### Task details
From the entries below, copy exactly the lines from the one that contains "rewrite (handle_start_one dc w4'" through the one that contains "[i + 1 < len] for", both included, and only those.

### Saved entries
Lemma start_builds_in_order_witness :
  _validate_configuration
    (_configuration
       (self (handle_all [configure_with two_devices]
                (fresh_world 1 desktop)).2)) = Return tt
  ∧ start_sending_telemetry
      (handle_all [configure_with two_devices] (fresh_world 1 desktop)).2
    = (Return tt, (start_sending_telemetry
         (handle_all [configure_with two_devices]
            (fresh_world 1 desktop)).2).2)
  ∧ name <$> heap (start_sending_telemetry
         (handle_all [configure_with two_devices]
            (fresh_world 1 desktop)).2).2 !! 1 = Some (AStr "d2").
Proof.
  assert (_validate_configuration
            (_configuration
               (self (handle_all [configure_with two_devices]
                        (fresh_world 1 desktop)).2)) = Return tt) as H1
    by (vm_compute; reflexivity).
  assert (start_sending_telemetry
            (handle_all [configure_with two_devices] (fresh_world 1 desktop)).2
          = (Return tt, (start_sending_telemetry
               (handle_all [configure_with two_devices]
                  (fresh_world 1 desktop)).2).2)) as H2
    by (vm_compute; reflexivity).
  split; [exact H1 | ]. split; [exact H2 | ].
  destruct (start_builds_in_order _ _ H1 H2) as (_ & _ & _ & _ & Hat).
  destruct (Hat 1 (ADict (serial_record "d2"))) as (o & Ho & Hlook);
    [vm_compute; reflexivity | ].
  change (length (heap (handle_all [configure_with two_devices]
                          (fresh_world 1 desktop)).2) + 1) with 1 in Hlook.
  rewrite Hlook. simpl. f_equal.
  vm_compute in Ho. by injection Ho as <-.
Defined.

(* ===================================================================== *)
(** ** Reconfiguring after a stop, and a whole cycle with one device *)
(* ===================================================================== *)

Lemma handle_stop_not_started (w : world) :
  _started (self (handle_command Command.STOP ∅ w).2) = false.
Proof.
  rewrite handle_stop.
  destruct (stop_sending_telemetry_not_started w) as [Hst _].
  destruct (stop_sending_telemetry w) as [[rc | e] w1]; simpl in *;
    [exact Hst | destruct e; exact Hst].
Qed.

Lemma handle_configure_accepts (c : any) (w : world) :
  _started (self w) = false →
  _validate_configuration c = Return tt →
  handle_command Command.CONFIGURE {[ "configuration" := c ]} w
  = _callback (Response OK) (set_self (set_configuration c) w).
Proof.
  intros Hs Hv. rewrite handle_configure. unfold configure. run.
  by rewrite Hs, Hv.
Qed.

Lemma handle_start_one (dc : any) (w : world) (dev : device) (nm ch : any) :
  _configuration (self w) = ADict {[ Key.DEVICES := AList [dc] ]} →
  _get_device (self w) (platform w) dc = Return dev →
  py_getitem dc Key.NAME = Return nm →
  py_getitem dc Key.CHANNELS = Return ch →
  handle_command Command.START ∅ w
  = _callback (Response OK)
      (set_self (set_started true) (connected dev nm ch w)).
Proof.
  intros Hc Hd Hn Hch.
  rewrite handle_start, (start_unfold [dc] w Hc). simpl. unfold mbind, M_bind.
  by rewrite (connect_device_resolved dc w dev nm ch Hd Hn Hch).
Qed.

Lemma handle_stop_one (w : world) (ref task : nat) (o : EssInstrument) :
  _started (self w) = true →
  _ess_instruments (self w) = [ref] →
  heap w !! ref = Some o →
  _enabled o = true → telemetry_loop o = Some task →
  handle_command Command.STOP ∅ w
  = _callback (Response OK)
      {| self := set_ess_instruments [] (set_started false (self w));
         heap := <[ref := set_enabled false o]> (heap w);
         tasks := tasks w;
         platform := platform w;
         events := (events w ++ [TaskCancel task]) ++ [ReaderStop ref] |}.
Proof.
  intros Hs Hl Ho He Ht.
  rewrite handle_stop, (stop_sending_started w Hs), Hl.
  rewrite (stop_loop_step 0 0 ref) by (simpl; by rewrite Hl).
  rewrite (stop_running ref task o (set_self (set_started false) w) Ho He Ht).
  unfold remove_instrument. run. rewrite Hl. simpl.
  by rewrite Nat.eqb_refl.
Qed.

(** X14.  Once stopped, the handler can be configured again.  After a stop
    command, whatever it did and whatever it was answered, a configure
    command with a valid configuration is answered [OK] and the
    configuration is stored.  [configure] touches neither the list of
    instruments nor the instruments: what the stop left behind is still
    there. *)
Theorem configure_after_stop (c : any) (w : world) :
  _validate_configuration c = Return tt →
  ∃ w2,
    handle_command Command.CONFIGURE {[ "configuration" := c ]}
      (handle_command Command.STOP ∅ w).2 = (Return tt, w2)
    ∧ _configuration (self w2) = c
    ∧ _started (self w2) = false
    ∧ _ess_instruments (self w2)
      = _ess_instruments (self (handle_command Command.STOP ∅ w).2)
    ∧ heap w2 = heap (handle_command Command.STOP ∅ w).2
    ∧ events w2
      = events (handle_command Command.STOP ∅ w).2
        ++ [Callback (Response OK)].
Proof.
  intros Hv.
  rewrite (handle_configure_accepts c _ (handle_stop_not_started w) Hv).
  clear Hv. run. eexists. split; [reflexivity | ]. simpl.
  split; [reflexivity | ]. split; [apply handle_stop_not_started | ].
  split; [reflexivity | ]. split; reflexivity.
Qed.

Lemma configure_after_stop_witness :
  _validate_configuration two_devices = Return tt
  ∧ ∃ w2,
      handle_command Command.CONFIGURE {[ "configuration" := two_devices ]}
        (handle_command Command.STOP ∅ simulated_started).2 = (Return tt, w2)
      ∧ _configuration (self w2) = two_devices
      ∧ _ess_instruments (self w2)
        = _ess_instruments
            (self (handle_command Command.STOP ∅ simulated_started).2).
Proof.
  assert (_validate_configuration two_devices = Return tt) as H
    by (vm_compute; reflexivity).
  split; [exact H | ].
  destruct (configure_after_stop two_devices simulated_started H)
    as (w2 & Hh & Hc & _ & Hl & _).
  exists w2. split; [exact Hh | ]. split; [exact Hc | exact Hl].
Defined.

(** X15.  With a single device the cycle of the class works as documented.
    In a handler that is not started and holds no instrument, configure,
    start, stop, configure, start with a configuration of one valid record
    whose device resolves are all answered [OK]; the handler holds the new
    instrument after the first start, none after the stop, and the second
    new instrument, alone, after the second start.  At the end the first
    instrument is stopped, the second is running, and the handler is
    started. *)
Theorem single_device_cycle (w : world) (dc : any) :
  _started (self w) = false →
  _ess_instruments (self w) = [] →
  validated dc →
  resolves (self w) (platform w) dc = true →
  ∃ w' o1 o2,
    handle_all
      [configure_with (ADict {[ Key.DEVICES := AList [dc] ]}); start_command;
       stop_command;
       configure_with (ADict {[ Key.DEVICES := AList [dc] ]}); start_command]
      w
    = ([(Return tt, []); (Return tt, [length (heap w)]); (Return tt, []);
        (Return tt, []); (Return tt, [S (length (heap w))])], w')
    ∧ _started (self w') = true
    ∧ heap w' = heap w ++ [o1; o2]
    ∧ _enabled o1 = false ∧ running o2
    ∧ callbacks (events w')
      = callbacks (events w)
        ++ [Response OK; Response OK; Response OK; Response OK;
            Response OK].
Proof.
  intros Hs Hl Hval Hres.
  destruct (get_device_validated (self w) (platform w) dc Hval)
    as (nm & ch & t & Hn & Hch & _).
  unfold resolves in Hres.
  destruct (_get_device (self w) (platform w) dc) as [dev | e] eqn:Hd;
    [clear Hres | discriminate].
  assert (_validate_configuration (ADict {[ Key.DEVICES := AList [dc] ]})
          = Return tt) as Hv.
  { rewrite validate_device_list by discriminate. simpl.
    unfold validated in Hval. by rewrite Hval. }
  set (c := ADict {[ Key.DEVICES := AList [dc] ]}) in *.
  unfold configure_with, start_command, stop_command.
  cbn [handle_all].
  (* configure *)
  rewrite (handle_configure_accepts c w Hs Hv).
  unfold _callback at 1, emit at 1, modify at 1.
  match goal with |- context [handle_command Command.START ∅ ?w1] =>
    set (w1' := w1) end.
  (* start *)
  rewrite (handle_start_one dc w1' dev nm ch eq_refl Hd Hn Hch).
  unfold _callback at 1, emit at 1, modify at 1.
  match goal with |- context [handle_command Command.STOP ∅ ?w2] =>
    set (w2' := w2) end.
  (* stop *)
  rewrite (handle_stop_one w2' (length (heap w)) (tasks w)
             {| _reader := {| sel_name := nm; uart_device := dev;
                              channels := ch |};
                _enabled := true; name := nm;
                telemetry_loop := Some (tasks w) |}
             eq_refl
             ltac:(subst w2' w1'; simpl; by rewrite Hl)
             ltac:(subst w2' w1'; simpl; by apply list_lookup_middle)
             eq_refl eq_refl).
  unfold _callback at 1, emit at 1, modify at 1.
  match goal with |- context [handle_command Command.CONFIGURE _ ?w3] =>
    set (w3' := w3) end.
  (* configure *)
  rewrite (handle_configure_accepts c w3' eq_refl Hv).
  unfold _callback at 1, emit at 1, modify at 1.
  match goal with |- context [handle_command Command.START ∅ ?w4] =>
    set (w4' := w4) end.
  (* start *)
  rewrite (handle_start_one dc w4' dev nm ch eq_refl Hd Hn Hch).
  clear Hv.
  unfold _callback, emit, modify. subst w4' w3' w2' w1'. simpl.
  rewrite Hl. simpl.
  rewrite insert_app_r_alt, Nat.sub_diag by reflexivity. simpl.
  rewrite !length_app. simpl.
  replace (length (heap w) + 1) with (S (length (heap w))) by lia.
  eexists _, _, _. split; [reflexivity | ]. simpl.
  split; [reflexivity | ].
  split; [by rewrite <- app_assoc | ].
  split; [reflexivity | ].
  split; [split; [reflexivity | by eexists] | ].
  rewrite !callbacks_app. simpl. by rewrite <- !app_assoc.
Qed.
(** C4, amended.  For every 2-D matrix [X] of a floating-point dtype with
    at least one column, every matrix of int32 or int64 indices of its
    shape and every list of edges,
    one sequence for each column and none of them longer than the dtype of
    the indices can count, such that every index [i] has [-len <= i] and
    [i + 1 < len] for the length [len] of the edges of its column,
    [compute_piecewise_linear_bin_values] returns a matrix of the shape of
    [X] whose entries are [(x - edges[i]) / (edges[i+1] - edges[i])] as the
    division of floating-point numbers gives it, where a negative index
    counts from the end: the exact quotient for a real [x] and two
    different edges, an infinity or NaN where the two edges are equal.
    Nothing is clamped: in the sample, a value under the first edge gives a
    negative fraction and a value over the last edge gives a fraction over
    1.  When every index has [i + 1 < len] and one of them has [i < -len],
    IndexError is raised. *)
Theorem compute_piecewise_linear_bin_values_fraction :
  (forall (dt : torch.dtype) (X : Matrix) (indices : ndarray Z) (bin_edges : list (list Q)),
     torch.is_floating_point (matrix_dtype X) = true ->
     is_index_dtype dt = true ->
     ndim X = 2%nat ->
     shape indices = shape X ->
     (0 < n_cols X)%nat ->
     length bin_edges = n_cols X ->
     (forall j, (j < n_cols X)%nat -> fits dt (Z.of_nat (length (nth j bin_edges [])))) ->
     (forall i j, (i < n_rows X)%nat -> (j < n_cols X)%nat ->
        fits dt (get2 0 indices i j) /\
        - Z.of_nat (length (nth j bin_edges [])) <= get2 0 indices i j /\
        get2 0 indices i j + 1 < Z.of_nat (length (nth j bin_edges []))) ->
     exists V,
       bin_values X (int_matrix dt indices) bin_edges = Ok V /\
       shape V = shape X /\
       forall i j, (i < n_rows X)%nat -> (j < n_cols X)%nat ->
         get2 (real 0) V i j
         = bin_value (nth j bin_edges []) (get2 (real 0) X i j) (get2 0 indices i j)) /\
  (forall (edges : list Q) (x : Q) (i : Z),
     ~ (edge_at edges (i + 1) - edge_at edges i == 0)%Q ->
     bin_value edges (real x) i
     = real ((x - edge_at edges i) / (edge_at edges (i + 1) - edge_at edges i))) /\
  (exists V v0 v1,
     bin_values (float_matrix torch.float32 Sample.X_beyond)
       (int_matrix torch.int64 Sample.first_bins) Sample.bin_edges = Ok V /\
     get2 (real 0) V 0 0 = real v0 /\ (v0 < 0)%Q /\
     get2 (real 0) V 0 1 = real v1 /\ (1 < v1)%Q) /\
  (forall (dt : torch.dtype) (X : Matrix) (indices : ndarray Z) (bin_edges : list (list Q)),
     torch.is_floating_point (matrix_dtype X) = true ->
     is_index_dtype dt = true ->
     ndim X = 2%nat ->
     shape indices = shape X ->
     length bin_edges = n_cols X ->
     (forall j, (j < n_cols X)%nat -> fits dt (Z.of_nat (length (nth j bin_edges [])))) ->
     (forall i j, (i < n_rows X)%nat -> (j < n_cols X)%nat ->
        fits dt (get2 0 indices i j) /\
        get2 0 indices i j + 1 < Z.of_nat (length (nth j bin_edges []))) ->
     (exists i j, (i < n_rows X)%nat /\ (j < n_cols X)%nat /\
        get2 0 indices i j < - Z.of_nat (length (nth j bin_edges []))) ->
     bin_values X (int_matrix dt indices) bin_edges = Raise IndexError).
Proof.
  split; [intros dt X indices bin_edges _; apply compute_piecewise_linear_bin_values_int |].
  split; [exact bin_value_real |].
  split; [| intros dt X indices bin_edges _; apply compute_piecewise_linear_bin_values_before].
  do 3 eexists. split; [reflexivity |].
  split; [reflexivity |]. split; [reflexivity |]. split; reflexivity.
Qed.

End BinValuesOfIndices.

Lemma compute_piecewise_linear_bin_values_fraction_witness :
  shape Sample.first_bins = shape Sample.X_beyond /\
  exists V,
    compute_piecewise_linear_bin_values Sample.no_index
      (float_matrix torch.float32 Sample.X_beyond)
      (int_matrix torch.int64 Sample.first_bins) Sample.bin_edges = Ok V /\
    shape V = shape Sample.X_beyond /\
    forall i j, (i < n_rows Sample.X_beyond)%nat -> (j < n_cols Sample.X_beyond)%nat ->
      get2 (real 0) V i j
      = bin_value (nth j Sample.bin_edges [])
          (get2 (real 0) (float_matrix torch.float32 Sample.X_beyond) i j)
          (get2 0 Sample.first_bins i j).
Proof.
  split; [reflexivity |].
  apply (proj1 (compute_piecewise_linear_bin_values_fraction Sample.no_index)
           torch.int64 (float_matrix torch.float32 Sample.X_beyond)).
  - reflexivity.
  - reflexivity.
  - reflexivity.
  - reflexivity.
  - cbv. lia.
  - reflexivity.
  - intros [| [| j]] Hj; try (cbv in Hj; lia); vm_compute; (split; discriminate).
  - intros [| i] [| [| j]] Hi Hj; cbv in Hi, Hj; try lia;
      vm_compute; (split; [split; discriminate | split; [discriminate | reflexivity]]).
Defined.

### Exercise output
  rewrite (handle_start_one dc w4' dev nm ch eq_refl Hd Hn Hch).
  clear Hv.
  unfold _callback, emit, modify. subst w4' w3' w2' w1'. simpl.
  rewrite Hl. simpl.
  rewrite insert_app_r_alt, Nat.sub_diag by reflexivity. simpl.
  rewrite !length_app. simpl.
  replace (length (heap w) + 1) with (S (length (heap w))) by lia.
  eexists _, _, _. split; [reflexivity | ]. simpl.
  split; [reflexivity | ].
  split; [by rewrite <- app_assoc | ].
  split; [reflexivity | ].
  split; [split; [reflexivity | by eexists] | ].
  rewrite !callbacks_app. simpl. by rewrite <- !app_assoc.
Qed.
(** C4, amended.  For every 2-D matrix [X] of a floating-point dtype with
    at least one column, every matrix of int32 or int64 indices of its
    shape and every list of edges,
    one sequence for each column and none of them longer than the dtype of
    the indices can count, such that every index [i] has [-len <= i] and
    [i + 1 < len] for the length [len] of the edges of its column,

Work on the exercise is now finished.